The disclosure was first reported Thursday by the university's student newspaper, the Index. The former president, Barbara Dixon, did not return several phone calls by The Associated Press seeking comment.
Cheryl Cozette, chair of the university's board of governors, said Friday that Dixon also worked to enable a smooth transition between her and the current interim president, Darrell Krueger, but added that is difficult to quantify.
Krueger said he didn't need to call Dixon and didn't believe it was his responsibility to ask her to do any work.
"If I would have had a need, I would have called her," Krueger said. "But there were resources here that I tapped."
Dixon announced she was resigning as university president in mid-September 2008 and left the post a month later. She then began a one-year contract as the board's consultant. That job ended in October of this year.
Cozette said the board hadn't yet selected an interim president when it gave Dixon a one-year, $205,000 "open-ended, based-on-need" consulting contract and $10,000 bonus.
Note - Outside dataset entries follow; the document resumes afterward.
(** * jsDAV: the WebDAV server core, embedded in Rocq

    A shallow embedding of the parts of [lib/DAV/server.js],
    [lib/DAV/property/href.js], [lib/DAV/property/resourceType.js] and
    [lib/DAVACL/abstractPrincipalCollection.js] that the properties below
    talk about.

    Conventions.
    - JavaScript strings are Rocq strings (sequences of 8-bit code units);
      the request line and the headers node hands to the server are in that
      range.
    - A function that reports through a node-style callback [cb(err, value)]
      becomes a function returning a [result]; the cases where the source
      never invokes its callback are kept as an explicit outcome.
    - The server is modelled without plugins: [emit] has no subscriber and
      returns [false].
    - Definitions come first, grouped by source file; all lemmas follow. *)

From Stdlib Require Import String Ascii List Bool Arith ZArith Lia DecimalString.
Import ListNotations.
Set Warnings "-register-all".
Open Scope string_scope.

(* ================================================================== *)
(** * Part I: definitions                                              *)
(* ================================================================== *)

(** ** JavaScript strings: the built-ins the server calls *)

Module JS.

(** [s.charAt(0)], as an optional character ([None] is the empty string). *)
Definition charAt0 (s : string) : option ascii :=
  match s with
  | EmptyString => None
  | String c _ => Some c
  end.

(** [s.substr(n)]: everything from offset [n] on. *)
Fixpoint substr (n : nat) (s : string) : string :=
  match n, s with
  | O, _ => s
  | S n', String _ s' => substr n' s'
  | S _, EmptyString => EmptyString
  end.

(** [s.indexOf(pat) === 0]: [pat] is a prefix of [s]. *)
Fixpoint startsWith (pat s : string) : bool :=
  match pat, s with
  | EmptyString, _ => true
  | String p pat', String a s' => Ascii.eqb p a && startsWith pat' s'
  | String _ _, EmptyString => false
  end.

(** [s.indexOf(pat)]: offset of the first occurrence, [None] for [-1]. *)
Fixpoint indexOf (pat s : string) : option nat :=
  if startsWith pat s then Some O
  else match s with
       | EmptyString => None
       | String _ s' => option_map S (indexOf pat s')
       end.

(** [s.indexOf(pat) > -1]. *)
Definition contains (pat s : string) : bool :=
  match indexOf pat s with Some _ => true | None => false end.

(** [s.replace(pat, rep)] with a string pattern: only the FIRST occurrence
    is replaced ([rep] has no [$] in the uses below). *)
Fixpoint replace (pat rep s : string) : string :=
  if startsWith pat s then rep ++ substr (String.length pat) s
  else match s with
       | EmptyString => EmptyString
       | String c s' => String c (replace pat rep s')
       end.

(** Value of a hexadecimal digit. *)
Definition hexval (c : ascii) : option nat :=
  let n := nat_of_ascii c in
  if ((48 <=? n) && (n <=? 57))%nat then Some (n - 48)
  else if ((65 <=? n) && (n <=? 70))%nat then Some (n - 55)
  else if ((97 <=? n) && (n <=? 102))%nat then Some (n - 87)
  else None.

(** The global [unescape]: [%XX] and [%uXXXX] are decoded, every other
    character is copied.  A [%uXXXX] escape of a code unit above 255 has
    no counterpart in 8-bit strings; the model leaves such an escape as it
    is, and no theorem below decodes one. *)
Fixpoint unescape (s : string) : string :=
  match s with
  | EmptyString => EmptyString
  | String c rest =>
      if Ascii.eqb c "%" then
        match rest with
        | String a (String b rest2) =>
            if Ascii.eqb a "u" then
              match rest2 with
              | String h2 (String h3 (String h4 rest4)) =>
                  match hexval b, hexval h2, hexval h3, hexval h4 with
                  | Some x1, Some x2, Some x3, Some x4 =>
                      if ((x1 =? 0) && (x2 =? 0))%nat
                      then String (ascii_of_nat (16 * x3 + x4)) (unescape rest4)
                      else String c (unescape rest)
                  | _, _, _, _ => String c (unescape rest)
                  end
              | _ => String c (unescape rest)
              end
            else
              match hexval a, hexval b with
              | Some x, Some y => String (ascii_of_nat (16 * x + y)) (unescape rest2)
              | _, _ => String c (unescape rest)
              end
        | _ => String c (unescape rest)
        end
      else String c (unescape rest)
  end.

(** [s.toUpperCase()] on the ASCII letters. *)
Definition upcase (c : ascii) : ascii :=
  let n := nat_of_ascii c in
  if ((97 <=? n) && (n <=? 122))%nat then ascii_of_nat (n - 32) else c.

Fixpoint toUpperCase (s : string) : string :=
  match s with
  | EmptyString => EmptyString
  | String c s' => String (upcase c) (toUpperCase s')
  end.

(** Truthiness of a string: every string but the empty one. *)
Definition truthy (s : string) : bool :=
  match s with EmptyString => false | _ => true end.

End JS.

(** ** [lib/DAV/util.js] *)

Module Util.

Fixpoint ltrim (c : ascii) (s : string) : string :=
  match s with
  | EmptyString => EmptyString
  | String a s' => if Ascii.eqb a c then ltrim c s' else s
  end.

Fixpoint rtrim (c : ascii) (s : string) : string :=
  match s with
  | EmptyString => EmptyString
  | String a s' =>
      match rtrim c s' with
      | EmptyString => if Ascii.eqb a c then EmptyString else String a EmptyString
      | t => String a t
      end
  end.

(** Modelled from the spec: [Util.trim(str, ch)] of lib/DAV/util.js, which
    is not among the sources.  The spec has it "trim leading/trailing
    slash"; as in the PHP function it ports, every leading and every
    trailing occurrence of the character is removed. *)
Definition trim (s : string) (c : ascii) : string := rtrim c (ltrim c s).

(** A string [s] does not begin with the character [c]. *)
Definition notHead (c : ascii) (s : string) : Prop :=
  match s with String a _ => a <> c | EmptyString => True end.

End Util.

(** ** [lib/DAV/exceptions.js] *)

Module Exc.

(** Modelled from the spec: the exception kinds of lib/DAV/exceptions.js
    (not among the sources) and the status code each one declares.  The
    [Exc.NotFound] and [Exc.MethodNotAllowed] of lib/shared/exceptions,
    which the principal collection raises, are the 404 and the 405 kind.
    [ReferenceError], [TypeError] and [RangeError] are the JavaScript
    run-time errors; [handleError] answers them with 500. *)
Inductive t : Type :=
  | jsDAV_Exception
  | jsDAV_Exception_BadRequest
  | jsDAV_Exception_Forbidden
  | jsDAV_Exception_FileNotFound
  | jsDAV_Exception_MethodNotAllowed
  | jsDAV_Exception_Conflict
  | jsDAV_Exception_PreconditionFailed
  | jsDAV_Exception_UnsupportedMediaType
  | jsDAV_Exception_RequestedRangeNotSatisfiable
  | jsDAV_Exception_NotImplemented
  | ReferenceError
  | TypeError
  | RangeError.

Definition code (e : t) : Z :=
  match e with
  | jsDAV_Exception => 500
  | jsDAV_Exception_BadRequest => 400
  | jsDAV_Exception_Forbidden => 403
  | jsDAV_Exception_FileNotFound => 404
  | jsDAV_Exception_MethodNotAllowed => 405
  | jsDAV_Exception_Conflict => 409
  | jsDAV_Exception_PreconditionFailed => 412
  | jsDAV_Exception_UnsupportedMediaType => 415
  | jsDAV_Exception_RequestedRangeNotSatisfiable => 416
  | jsDAV_Exception_NotImplemented => 501
  | ReferenceError => 500
  | TypeError => 500
  | RangeError => 500
  end%Z.

End Exc.

(** The outcome of a call that either returns or throws (or, for a
    callback, is handed either a value or an error). *)
Inductive result (A : Type) : Type :=
  | Ok (a : A)
  | Throw (e : Exc.t).
Arguments Ok {A} a.
Arguments Throw {A} e.

(** ** [lib/DAV/server.js]: base uri and [calculateUri] *)

Module Uri.

(** [setBaseUri]: a base uri always ends with a slash. *)
Definition endsWithSlash (s : string) : bool :=
  match JS.charAt0 (JS.substr (String.length s - 1) s) with
  | Some c => Ascii.eqb c "/"
  | None => false
  end.

Definition setBaseUri (uri : string) : string :=
  if endsWithSlash uri then uri else uri ++ "/".

Section CalculateUri.

(** [Url.parse(uri).pathname] of node, which is not part of the server:
    the path node finds in an absolute URL, [None] when it finds none
    (the property is then [null]). *)
Variable pathname : string -> option string.

(** The uri after the first two statements of [calculateUri].  A uri that
    does not begin with a slash and holds "://" is replaced by its
    pathname; when there is none, [uri.replace] is called on [null], a
    TypeError. *)
Definition normalize (uri : string) : result string :=
  if negb (match JS.charAt0 uri with Some c => Ascii.eqb c "/" | None => false end)
     && JS.contains "://" uri
  then match pathname uri with
       | Some p => Ok (JS.replace "//" "/" p)
       | None => Throw Exc.TypeError
       end
  else Ok (JS.replace "//" "/" uri).

Definition calculateUri (baseUri uri : string) : result string :=
  match normalize uri with
  | Throw e => Throw e
  | Ok uri =>
      if JS.startsWith baseUri uri then
        Ok (Util.trim (JS.unescape (JS.substr (String.length baseUri) uri)) "/")
      else if String.eqb (uri ++ "/") baseUri then Ok ""
      else Throw Exc.jsDAV_Exception_Forbidden
  end.

End CalculateUri.

End Uri.

(** ** The href property, [jsDAV_Property_Href] *)

Module Href.

(** A DOM node, as far as the property reads it. *)
Inductive DomNode : Type :=
  | Element (namespaceURI localName : string) (childNodes : list DomNode)
  | TextNode (data : string).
Krueger, who taught at Truman State in the 1970s, ended up starting as its interim president on Oct. 16, 2008, the day after Dixon left the president's post.
"We didn't anticipate we'd find an interim president with such a rich history with the university," she said. "It minimized the amount of work we asked Dixon to do."
The board did ask Dixon to offer her ideas on budget priorities and places to cut, and to help tackle this "budget crisis we're all experiencing," Cozette said.
Truman State is a four-year public university with about 5,600 undergraduate students and 250 graduate students, according to its Web site. Last month, the state's four-year colleges agreed to a 5.2 percent budget cut without a tuition increase for in-state undergraduates. Last year, Gov. Jay Nixon and universities agreed to no budget cuts or tuition increases.
Krueger had just retired as president of Winona State University when he was tapped as Truman's interim president. He was its dean of instruction and vice president of academic affairs from 1973 to 1989.
Cozette said the board expects to name a permanent president in February. Krueger said he is not seeking the post.
Krueger and Cozette said universities commonly tap outgoing presidents as consultants while they search for successors.
"It's easy to second-guess our decisions," Cozette said. "I prefer to move forward and move on.
"We made the best decision with the information we had."
Krueger wouldn't say how the $215,000 might have been spent otherwise.
"I'm looking forward and trying to earn my salary," he said. "I'm not judging the board or the past president. These are tough times at universities across the country."
Budget Director Dave Rector told the Index that Dixon's consultant salary could have helped cover a loss in state funding.
Dixon, who now lives in Mt. Pleasant, Mich., consults for Myers McRae, which conducts executive searches for institutions of higher education.
Truman State won't be using such services.
The board decided to conduct its own search, Cozette said, "to conserve finances in these tight times."